Measure What Matters 🧐


There is a wide variety of improvements engineers can contribute to. These could be improvements in the workflow, cost-savings and often new features to the product. Some tangible numbers connect the business with the value of the improvements engineers are working on. This is great. All engineers should strive to be as metric-driven as possible in everything they do.
But things can still get slippery. There is a joke in the industry that statistics is “the art of deceiving yourself with highly precise numbers”. The more time I spend in the industry, the less this feels like a joke. It’s still funny, though.
In this post we’ll explore how entirely valid metrics can sidetrack us on our way to delivering the highest value. Behind all numbers, something much more important must be present - meaningful impact. As always, we’ll explore what separates the best from the rest.
The metric trap
The team was highly motivated and had their eyes on a target - reduce the end-to-end latency of their platform by 10ms. This is a 50% improvement over the existing 20ms!
They did their due diligence — fully grasped the system, identified an opportunity, drafted a proposal and got it approved. And from that point on, they were on their way. A few months of development, and three senior engineers later - the latency was cut in half. The team is very proud, as they made the system measurably better. Or so they thought.
The latency was significantly improved - so what? Not trying to be rude, but practical. What does this improvement really mean for the system, the business and profits? Without a doubt, a measurable improvement was made. However, they are still left to prove that this particular system improvement has enabled a business improvement.
What if no one cared about the latency being 20ms? What if it was good enough? What if this segment of the platform can function with a 100ms latency and not a single customer would notice the difference?

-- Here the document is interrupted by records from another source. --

(** The two assignments after the loop, [orbit.vPlanet = vNext] and
    [orbit.xPlanet = xNext].  Reading a name that was never created throws
    a ReferenceError, the second one after the first assignment is done. *)
Definition commit (st : iter_vars) (w : world) : completion :=
  let w1 := mkWorld (it_vNext st) (it_vAvg st) (it_xNext st) (orbit w) in
  match it_vNext st with
  | None => Throw ReferenceError w1
  | Some vN =>
      let w2 := set_orbit w1 (set_vPlanet (orbit w1) vN) in
      match it_xNext st with
      | None => Throw ReferenceError w2
      | Some xN => Normal (set_orbit w2 (set_xPlanet (orbit w2) xN))
      end
  end.

(** [updatePlanet_Iterative(iterCount, G, dt)]. *)
Definition updatePlanet_Iterative (iterCount : nat) (G dt : T) (w : world) : completion :=
  let vCurr := vPlanet (orbit w) in
  let xCurr := xPlanet (orbit w) in
  commit (for_loop (fun _ => iterative_pass G dt vCurr xCurr) iterCount 0 (loop_entry w)) w.

(** [updatePlanet_Iterative_Subdivided(iterCount, subdivCount, G, dt)]; an
    exception of a call ends the loop. *)
Fixpoint subdivided_loop (iterCount : nat) (G dtSub : T) (remaining : nat) (w : world)
  : completion :=
  match remaining with
  | O => Normal w
  | Datatypes.S r =>
      and_then (updatePlanet_Iterative iterCount G dtSub w)
               (subdivided_loop iterCount G dtSub r)
  end.

Definition updatePlanet_Iterative_Subdivided (iterCount subdivCount : nat) (G dt : T)
  (w : world) : completion :=
  subdivided_loop iterCount G (dt / num_of_nat subdivCount) subdivCount w.

(* ---------------------------------------------------------------- *)
(** ** The tick: the orbit part of [draw] *)

(** The global settings [G = 1] and [dt = 1.1e-2].  The quotient of 11 by
    1000 is the literal's value at each carrier: division rounds to
    nearest, as reading the literal does. *)
Definition G_setting : T := num_of_nat 1.
Definition dt_setting : T := num_of_nat 11 / num_of_nat 1000.
Definition two_pi : T := Math_PI * num_of_nat 2.

(** [a[i]] for an index the source computes by a subtraction: [undefined]
    below 0 and past the end. *)
Definition element_at (l : list vec) (i : Z) : option vec :=
  if (i <? 0)%Z then None else nth_error l (Z.to_nat i).

Section Draw.
(** [p5.Vector.prototype.angleBetween], the signed angle from the
    receiver to the argument, which the library computes with [Math.acos]
    or with [Math.atan2], depending on its version. *)
Variable angleBetween : vec -> vec -> T.

(** The block of [if (orbit.angularChangeThisOrbit > Math.PI*2)]: the
    planet is set up to snap to its first orbit. *)
Definition snap_setup (w : world) : completion :=
  let o := set_isFirstOrbit (orbit w) false in
  match nth_error (firstOrbitPath o) 1, nth_error (firstOrbitPath o) 0 with
  | Some q1, Some q0 =>
      let angleCarryOver := angularChangeThisOrbit o - two_pi in
      let firstStepAngle := Math_abs (angleBetween q1 q0) in
      let o1 := set_indexCarryOver o (angleCarryOver / firstStepAngle) in
      let o2 := set_currSnapIndex o1 0 in
      Normal (set_orbit w (set_currSnapSubindex o2 (indexCarryOver o2)))
  | _, _ => Throw TypeError (set_orbit w o)
  end.

(** [if (orbit.isFirstOrbit) { ... }]: integrate, record, test closure. *)
Definition draw_first_orbit (w : world) : completion :=
  and_then (updatePlanet_Iterative_Subdivided 5 25 G_setting dt_setting w)
    (fun w1 =>
       let o1 := set_firstOrbitPath (orbit w1)
                   (firstOrbitPath (orbit w1) ++ [xPlanet (orbit w1)]) in
       match element_at (firstOrbitPath o1)
                        (Z.of_nat (length (firstOrbitPath o1)) - 2) with
       | None => Throw TypeError (set_orbit w1 o1)
       | Some xPlanetPrev =>
           let o2 := set_angularChangeThisOrbit o1
                       (angularChangeThisOrbit o1
                        + Math_abs (angleBetween xPlanetPrev (xPlanet o1))) in
           if gt (angularChangeThisOrbit o2) two_pi
           then snap_setup (set_orbit w1 o2)
           else Normal (set_orbit w1 o2)
       end).

(** The index and subindex after [currSnapIndex++] and the handling of a
    completed orbit. *)
Definition snap_advance (len index : nat) (subindex carry : T) : nat * T :=
  let index1 := Datatypes.S index in
  if Nat.eqb index1 len then
    let subindex1 := subindex + carry in
    if ge subindex1 (num_of_nat 1)
    then (1, subindex1 - num_of_nat 1)
    else (0, subindex1)
  else (index1, subindex).

(** [else { ... }]: step along the recorded path.  When
    [interpolatePosition] throws, the index and subindex are already
    assigned and the position is not. *)
Definition draw_snapped (w : world) : completion :=
  let o := orbit w in
  let next := snap_advance (length (firstOrbitPath o)) (currSnapIndex o)
                           (currSnapSubindex o) (indexCarryOver o) in
  let o1 := set_currSnapSubindex (set_currSnapIndex o (fst next)) (snd next) in
  match interpolatePosition (firstOrbitPath o1) (currSnapIndex o1)
                            (currSnapSubindex o1) with
  | None => Throw TypeError (set_orbit w o1)
  | Some x => Normal (set_orbit w (set_xPlanet o1 x))
  end.

(** [draw()], without the drawing: [if (stateIsOrbiting) { ... }]. *)
Definition draw (stateIsOrbiting : bool) (w : world) : completion :=
  if stateIsOrbiting then
    if isFirstOrbit (orbit w) then draw_first_orbit w else draw_snapped w
  else Normal w.

(** [n] frames in a row while orbiting; an exception ends the animation. *)
Fixpoint frames (n : nat) (w : world) : completion :=
  match n with
  | O => Normal w
  | Datatypes.S k => and_then (frames k w) (draw true)
  end.
End Draw.

(* ---------------------------------------------------------------- *)
(** ** Frame conditions *)

(** The fields of the orbit the integrator leaves alone. *)
Definition same_tracking (o o' : Orbit) : Prop :=
  isFirstOrbit o' = isFirstOrbit o /\
  angularChangeThisOrbit o' = angularChangeThisOrbit o /\
  firstOrbitPath o' = firstOrbitPath o /\
  currSnapIndex o' = currSnapIndex o /\
  currSnapSubindex o' = currSnapSubindex o /\
  indexCarryOver o' = indexCarryOver o.

(** Everything but the position, the snap index and the snap subindex. *)
Definition replay_only (w w' : world) : Prop :=
  vNext w' = vNext w /\ vAvg w' = vAvg w /\ xNext w' = xNext w /\
  vPlanet (orbit w') = vPlanet (orbit w) /\
  isFirstOrbit (orbit w') = isFirstOrbit (orbit w) /\
  angularChangeThisOrbit (orbit w') = angularChangeThisOrbit (orbit w) /\
  firstOrbitPath (orbit w') = firstOrbitPath (orbit w) /\
  indexCarryOver (orbit w') = indexCarryOver (orbit w).

(** What holds of every orbit a launch leads to: the path is never empty,
    and a snapped orbit has at least two recorded points and points inside
    the path. *)
Definition well_formed (w : world) : Prop :=
  firstOrbitPath (orbit w) <> [] /\
  (isFirstOrbit (orbit w) = false ->
   (2 <= length (firstOrbitPath (orbit w)))%nat /\
   (currSnapIndex (orbit w) < length (firstOrbitPath (orbit w)))%nat).

End Vector.

Arguments vec T : clear implicits.
Arguments Orbit T : clear implicits.
Arguments world T : clear implicits.
Arguments completion T : clear implicits.
Arguments iter_vars T : clear implicits.

(* ================================================================== *)
(** ** The specification's integrator and sweep meter, in exact arithmetic

    Written from the words of the specification, to be compared with the
    functions above. *)

Module Spec.
Local Open Scope R_scope.

Record PhysicalState : Type := mkState { position : vec R; velocity : vec R }.

(** [a = -gravitationalParam * normalize(meanPosition) / |meanPosition|^2]. *)
Definition acceleration (gravitationalParam : R) (meanPosition : vec R) : vec R :=
  vdiv (vmult (normalize meanPosition) (- gravitationalParam))
       (mag meanPosition * mag meanPosition).

(** Steps 1 to 5 of the loop: from the running [meanPosition] to the next
    one, with the [velocityNext] and [positionNext] of this pass. *)
Definition advance_pass (state : PhysicalState) (gravitationalParam timeStep : R)
  (meanPosition : vec R) : vec R * PhysicalState :=
  let a := acceleration gravitationalParam meanPosition in
  let velocityNext := vadd (velocity state) (vmult a timeStep) in
  let meanVelocity := vdiv (vadd (velocity state) velocityNext) 2 in
  let positionNext := vadd (position state) (vmult meanVelocity timeStep) in
  let meanPosition' := vdiv (vadd (position state) positionNext) 2 in
  (meanPosition', {| position := positionNext; velocity := velocityNext |}).

(** [meanPosition] after [k] passes, initialized to the current position. *)
Fixpoint meanPosition_after (state : PhysicalState) (gravitationalParam timeStep : R)
  (k : nat) : vec R :=
  match k with
  | O => position state
  | S k' => fst (advance_pass state gravitationalParam timeStep
                   (meanPosition_after state gravitationalParam timeStep k'))
  end.

(** [advance(state, gravitationalParam, timeStep, iterations)]: the
    [velocityNext] and [positionNext] of the last pass.  The specification
    gives no value for 0 passes; the state is returned as it is. *)
Definition advance (state : PhysicalState) (gravitationalParam timeStep : R)
  (iterations : nat) : PhysicalState :=
  match iterations with
  | O => state
  | S k => snd (advance_pass state gravitationalParam timeStep
                  (meanPosition_after state gravitationalParam timeStep k))
  end.

(** Heron's formula on three side lengths: the square root of
    [s (s - a) (s - b) (s - c)], [s] half the perimeter. *)
Definition heron_radicand (a b c : R) : R :=
  let s := (a + b + c) / 2 in
  s * (s - a) * (s - b) * (s - c).

Definition heron (a b c : R) : R := R_sqrt.sqrt (heron_radicand a b c).

Definition origin : vec R := createVector 0 0.

(** The area of the triangle (origin, p, q), from its three pairwise
    distances. *)
Definition triangle_area (p q : vec R) : R :=
  heron (dist origin p) (dist p q) (dist q origin).

(** [sweptAreaInAU2(path)]: the sum over the consecutive pairs. *)
Fixpoint sweptAreaInAU2 (path : list (vec R)) : R :=
  match path with
  | p :: ((q :: _) as rest) => triangle_area p q + sweptAreaInAU2 rest
  | _ => 0
  end.
End Spec.

(* ================================================================== *)
(** ** Concrete inputs *)

Definition fvec (x y : float) : vec float := createVector x y.
Definition rvec (x y : R) : vec R := createVector x y.
Definition xvec (x y : R) : vec xreal := createVector (Fin x) (Fin y).

(** The state after [setup()] or [action_startOrbit()]: a new orbit, and
    none of the three undeclared globals created yet. *)
Definition launch {T : Type} `{JSNumber T} (launchVelocity : vec T) : world T :=
  {| vNext := None; vAvg := None; xNext := None;
     orbit := createNewOrbit launchVelocity |}.

(** [angleBetween] at two vectors of the vertical axis through the sun, where
    its value does not depend on the version of the library nor on how the
    engine approximates [Math.acos] and [Math.atan2]: the cosine the library
    computes is exactly 1 or -1 and the cross product exactly 0, so the angle
    is 0 for two vectors on the same side and [Math.PI] for two vectors on
    opposite sides.  Elsewhere the function is not modelled and answers NaN;
    a NaN stays in [angularChangeThisOrbit] for ever and no comparison with
    it holds, so a run that reaches the closure test with this function has
    only met vectors of the axis. *)
Definition angleBetween_y_axis (u v : vec float) : float :=
  if PrimFloat.eqb (vx u) 0 && PrimFloat.eqb (vx v) 0 then
    let d := PrimFloat.mul (vy u) (vy v) in
    if PrimFloat.ltb 0 d then 0%float
    else if PrimFloat.ltb d 0 then Math_PI
    else nan
  else nan.

(** A snapped orbit of four recorded points, a quarter of a step past the
    first one. *)
Definition snapped_square : world float :=
  {| vNext := None; vAvg := None; xNext := None;
     orbit := {| xPlanet := fvec 0 (-1); vPlanet := fvec 1 0;
                 isFirstOrbit := false;
                 angularChangeThisOrbit := 0x1.a5p+2%float;
                 firstOrbitPath := [fvec 0 (-1); fvec 1 0; fvec 0 1; fvec (-1) 0];
                 currSnapIndex := 0;
                 currSnapSubindex := 0.25%float;
                 indexCarryOver := 0.25%float |} |}.

(** A snapped orbit of two recorded points at the end of its path, in exact
    arithmetic: the next frame wraps and the subindex overflows. *)
Definition snapped_at_end : world R :=
  {| vNext := None; vAvg := None; xNext := None;
     orbit := {| xPlanet := rvec 1%R 0%R; vPlanet := rvec 1%R 0%R;
                 isFirstOrbit := false;
                 angularChangeThisOrbit := 7%R;
                 firstOrbitPath := [rvec 0%R (-1)%R; rvec 1%R 0%R];
                 currSnapIndex := 1;
                 currSnapSubindex := (3 / 4)%R;
                 indexCarryOver := (1 / 2)%R |} |}.

(** A first orbit one frame before its closure: the accumulated angle is
    1/200 short of 2 pi. *)
Definition about_to_close : world xreal :=
  {| vNext := None; vAvg := None; xNext := None;
     orbit := {| xPlanet := xvec (1 / 100)%R (-1)%R; vPlanet := xvec 1%R 0%R;
                 isFirstOrbit := true;
                 angularChangeThisOrbit := Fin (2 * PI - 1 / 200)%R;
                 firstOrbitPath := [xvec 0%R (-1)%R; xvec (1 / 100)%R (-1)%R];
                 currSnapIndex := 0;
                 currSnapSubindex := Fin 0%R;
                 indexCarryOver := Fin 0%R |} |}.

What if the team spent the last few months chasing a number no one cares about being improved?
Metrics are not equivalent to results. They represent a measurable aspect of results, but the relevant, bottom-line results are much more nuanced.
The alternative
Let’s explore how the best engineers avoid this trap. As you can tell by the example above, we were able to discard the improvement relevance by asking many somewhat vague and diverse questions. Yet the questions had a theme - searching for practical value to the business.
I’ve spent a lot of time trying to gauge how top engineers make this distinction. What is the razor they use to cut through the fluff and see the true relevance? I have finally found it - in medicine.
There is a difference between statistically significant results and clinically significant results. The idea is the following: improvements are only valuable if they make a difference to the bottom line.
For example, you buy a new phone charger that is able to charge your phone 200% faster. But the phone itself can only accept power at a fixed rate, rendering the improvement useless. Within a context.
Another example would be improving a manufacturing process in a factory, while the shipping and delivery are the bottlenecks causing the delay. Improvements are very real, but the bottom line did not move an inch. In a different context, this may help the business. In this one it doesn’t.
Top engineers refuse to deceive themselves. They refuse to improve for the sake of improving. They understand that effort spent in one avenue is effort taken away from all others - so it really matters how they allocate it. Measure, don’t guess. But always keep your eyes on the bottom line.
The takeaway
The best engineers optimise for the business, not just metrics.
Success isn’t about moving numbers—it’s about making a difference.
Think about statistical significance and clinical significance when making decisions what to focus on.
Frequently ask “why”, “so what”, “how does it relate”, “does it matter”, etc.